Ils citent également la nomination d'une nouvelle présidente pour le Conseil national électoral (CNE), Indira Alfonzo, qui a déjà « fait fi de la souveraineté populaire et a maintenu l'État d'Amazonas sans représentation parlementaire ». Alfonzo a été sanctionné en mai 2018 par le gouvernement canadien « en réponse aux élections présidentielles illégitimes et antidémocratiques » qui se sont tenues à l'époque et au cours desquelles Maduro a été réélu président. La nomination devait être faite par l'AN mais a été reprise par la Cour suprême de justice (CSJ), qui a estimé que le Parlement ne procéderait pas à la nomination comme il le devrait.

Ils demandent de rétablir le droit de vote pour tous les Vénézuéliens 

Face à cette situation, ils ont réitéré leurs propositions pour pouvoir se présenter aux élections qui commencent par le « rétablissement du droit de vote pour tous les Vénézuéliens », ce qui inclut les près de cinq millions de personnes qui, selon l'ONU, ont émigré. 

Ils demandent également la garantie que « le vote sera exercé librement, sans coercition ni intimidation », ainsi que « l'interdiction de la migration des électeurs à partir de leur bureau de vote naturel » et « l'arrêt des déchéances et des poursuites contre les dirigeants politiques », entre autres, comme la nomination d'un CNE indépendant. 
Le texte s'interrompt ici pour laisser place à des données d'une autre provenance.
(** * bayeslite: the metamodel interface (src/metamodel.py)

    A shallow embedding of [bayesdb_register_metamodel],
    [bayesdb_deregister_metamodel] and the class [IBayesDBMetamodel],
    with the properties of the registry and of the default prediction
    policy. *)

From Stdlib Require Import ZArith Floats.
From stdpp Require Import gmap strings list fin_maps.

Local Open Scope string_scope.

(** ** Python values, exceptions and outcomes *)

(** The values that travel through the query operations: SQL null (Python
    [None]), integers, floats and text. *)
Inductive value : Type :=
| VNone
| VInt (z : Z)
| VFloat (f : float)
| VStr (s : string).

(** The exceptions the module raises by itself, and [ProviderError] for
    whatever a provider's own code raises. *)
Inductive exn : Type :=
| ValueError (msg : string)
| AssertionError
| NotImplementedError
| KeyError (key : string)
| ProviderError (msg : string).

Inductive result (A : Type) : Type :=
| Return (a : A)
| Raise (e : exn).
Arguments Return {A} a.
Arguments Raise {A} e.

(** A computation over a state [S]: the outcome and the state it leaves. *)
Definition comp (S A : Type) : Type := S -> result A * S.

Definition ret {S A} (a : A) : comp S A := fun s => (Return a, s).
Definition raise {S A} (e : exn) : comp S A := fun s => (Raise e, s).
Definition bind {S A B} (c : comp S A) (k : A -> comp S B) : comp S B :=
  fun s => match c s with
           | (Return a, s') => k a s'
           | (Raise e, s') => (Raise e, s')
           end.

Notation "'let!' x ':=' c 'in' k" := (bind c (fun x => k))
  (at level 10, x name, c at level 100, k at level 200).
Notation "'let!' ' pat ':=' c 'in' k" :=
  (bind c (fun x => match x with pat => k end))
  (at level 10, pat pattern, c at level 100, k at level 200).

(** ** The contract: class IBayesDBMetamodel *)

(** A schema item is a string or a list of schema items. *)
#[local] Set Warnings "-register-all".
Inductive schema_item : Type :=
| Atom (s : string)
| Group (items : list schema_item).

Section Contract.

(** What a provider's methods read and write through [bdb]: the SQL
    database of the session together with the provider's own records. *)
Variable Store : Type.

(** The method table of an instance.  [predict] is not a field: the class
    gives it a body, below. *)
Record IBayesDBMetamodel : Type := {
  name : result string;
  register : comp Store unit;
  create_generator :
    string -> list schema_item ->
    (list (string * string) -> comp Store (Z * list (Z * string * string))) ->
    comp Store unit;
  drop_generator : Z -> comp Store unit;
  rename_column : Z -> string -> string -> comp Store unit;
  initialize_models : Z -> list Z -> list (string * value) -> comp Store unit;
  drop_models : Z -> option (list Z) -> comp Store unit;
  analyze_models :
    Z -> option (list Z) -> Z -> option Z -> option Z -> comp Store unit;
  column_dependence_probability : Z -> Z -> Z -> comp Store float;
  mutual_information : Z -> Z -> Z -> Z -> comp Store float;
  column_typicality : Z -> Z -> comp Store float;
  column_value_probability : Z -> Z -> value -> comp Store float;
  row_similarity : Z -> Z -> Z -> list Z -> comp Store float;
  row_typicality : Z -> Z -> comp Store float;
  row_column_predictive_probability : Z -> Z -> Z -> comp Store (option float);
  predict_confidence : Z -> Z -> Z -> option Z -> comp Store (value * float);
  simulate : Z -> list (Z * value) -> list Z -> Z -> comp Store (list (list value));
  insertmany : Z -> list (list value) -> comp Store unit
}.

(** [IBayesDBMetamodel.predict]: the one method with a body. *)
Definition predict (self : IBayesDBMetamodel)
    (generator_id colno rowid : Z) (threshold : float)
    (numsamples : option Z) : comp Store value :=
  let! '(value, confidence) :=
     predict_confidence self generator_id colno rowid numsamples in
  if (confidence <? threshold)%float then ret VNone else ret value.

(** An instance of the class itself, [IBayesDBMetamodel()]: every method
    of the table has the body [raise NotImplementedError]. *)
Definition abstract_metamodel : IBayesDBMetamodel := {|
  name := Raise NotImplementedError;
  register := raise NotImplementedError;
  create_generator := fun _ _ _ => raise NotImplementedError;
  drop_generator := fun _ => raise NotImplementedError;
  rename_column := fun _ _ _ => raise NotImplementedError;
  initialize_models := fun _ _ _ => raise NotImplementedError;
  drop_models := fun _ _ => raise NotImplementedError;
  analyze_models := fun _ _ _ _ _ => raise NotImplementedError;
  column_dependence_probability := fun _ _ _ => raise NotImplementedError;
  mutual_information := fun _ _ _ _ => raise NotImplementedError;
  column_typicality := fun _ _ => raise NotImplementedError;
  column_value_probability := fun _ _ _ => raise NotImplementedError;
  row_similarity := fun _ _ _ _ => raise NotImplementedError;
  row_typicality := fun _ _ => raise NotImplementedError;
  row_column_predictive_probability := fun _ _ _ => raise NotImplementedError;
  predict_confidence := fun _ _ _ _ => raise NotImplementedError;
  simulate := fun _ _ _ _ => raise NotImplementedError;
  insertmany := fun _ _ => raise NotImplementedError
|}.

(** A subclass that overrides [predict_confidence] and inherits the rest
    from [super]. *)
Definition override_predict_confidence (super : IBayesDBMetamodel)
    (pc : Z -> Z -> Z -> option Z -> comp Store (value * float))
  : IBayesDBMetamodel := {|
  name := name super;
  register := register super;
  create_generator := create_generator super;
  drop_generator := drop_generator super;
  rename_column := rename_column super;
  initialize_models := initialize_models super;
  drop_models := drop_models super;
  analyze_models := analyze_models super;
  column_dependence_probability := column_dependence_probability super;
  mutual_information := mutual_information super;
  column_typicality := column_typicality super;
  column_value_probability := column_value_probability super;
  row_similarity := row_similarity super;
  row_typicality := row_typicality super;
  row_column_predictive_probability := row_column_predictive_probability super;
  predict_confidence := pc;
  simulate := simulate super;
  insertmany := insertmany super
|}.

(** A subclass that overrides [name] and [register]. *)
Definition override_name_register (super : IBayesDBMetamodel)
    (nm : result string) (reg : comp Store unit) : IBayesDBMetamodel := {|
  name := nm;
  register := reg;
  create_generator := create_generator super;
  drop_generator := drop_generator super;
  rename_column := rename_column super;
  initialize_models := initialize_models super;
  drop_models := drop_models super;
  analyze_models := analyze_models super;
  column_dependence_probability := column_dependence_probability super;
  mutual_information := mutual_information super;
  column_typicality := column_typicality super;
  column_value_probability := column_value_probability super;
  row_similarity := row_similarity super;
  row_typicality := row_typicality super;
  row_column_predictive_probability := row_column_predictive_probability super;
  predict_confidence := predict_confidence super;
  simulate := simulate super;
  insertmany := insertmany super
|}.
L'absence de ces conditions les conduit à penser que « toute possibilité de considérer le processus demandé comme un processus électoral est annulée ».

Enfin, les 27 partis assurent qu'ils ne sont pas « abstentionnistes », car « il n'y a pas d'abstention lorsque ce qui est demandé n'est pas une élection » et invitent la communauté internationale à ne pas reconnaître le résultat. 

« Nous sommes des démocrates et nous croyons en l'unité nationale : c'est pourquoi nous avons décidé de ne pas collaborer avec la stratégie de la dictature et d'appeler toutes les forces sociales et politiques du pays à construire un nouveau pacte unitaire et une nouvelle offensive démocratique dans lesquels, avec le peuple vénézuélien et la communauté internationale, nous nous mobiliserons pour le salut du Venezuela », soulignent-ils. 

Ils promettent de se battre pour des élections libres 

C'est pourquoi ils ajoutent que leur « lutte a été et continuera d'être pour que tous les Vénézuéliens puissent avoir des élections libres, justes et vérifiables, et que le changement ait lieu » afin que le Venezuela « puisse sortir de la crise humanitaire et de la misère dans lesquelles la dictature de Maduro a sombré ».

Trois des quatre principaux partis d'opposition, Acción Democrática, Primero Justicia et Voluntad Popular, ont reçu un coup de massue judiciaire lorsque le TSJ a nommé de nouvelles directives pour ces formations, désormais dirigées par des dissidents expulsés des organisations et plus proches de Chavismo. 

Ainsi, les dirigeants de ces partis ont été destitués judiciairement et ceux nommés par la Cour suprême, accusés de s'être laissé corrompre par leurs anciens camarades, seront ceux qui guideront les partis aux élections. Les logos et les couleurs de ces trois partis figureront ainsi sur les cartes électorales, même si ce ne sera pas sous la direction de ceux qui ont été élus par les partis eux-mêmes pour les diriger.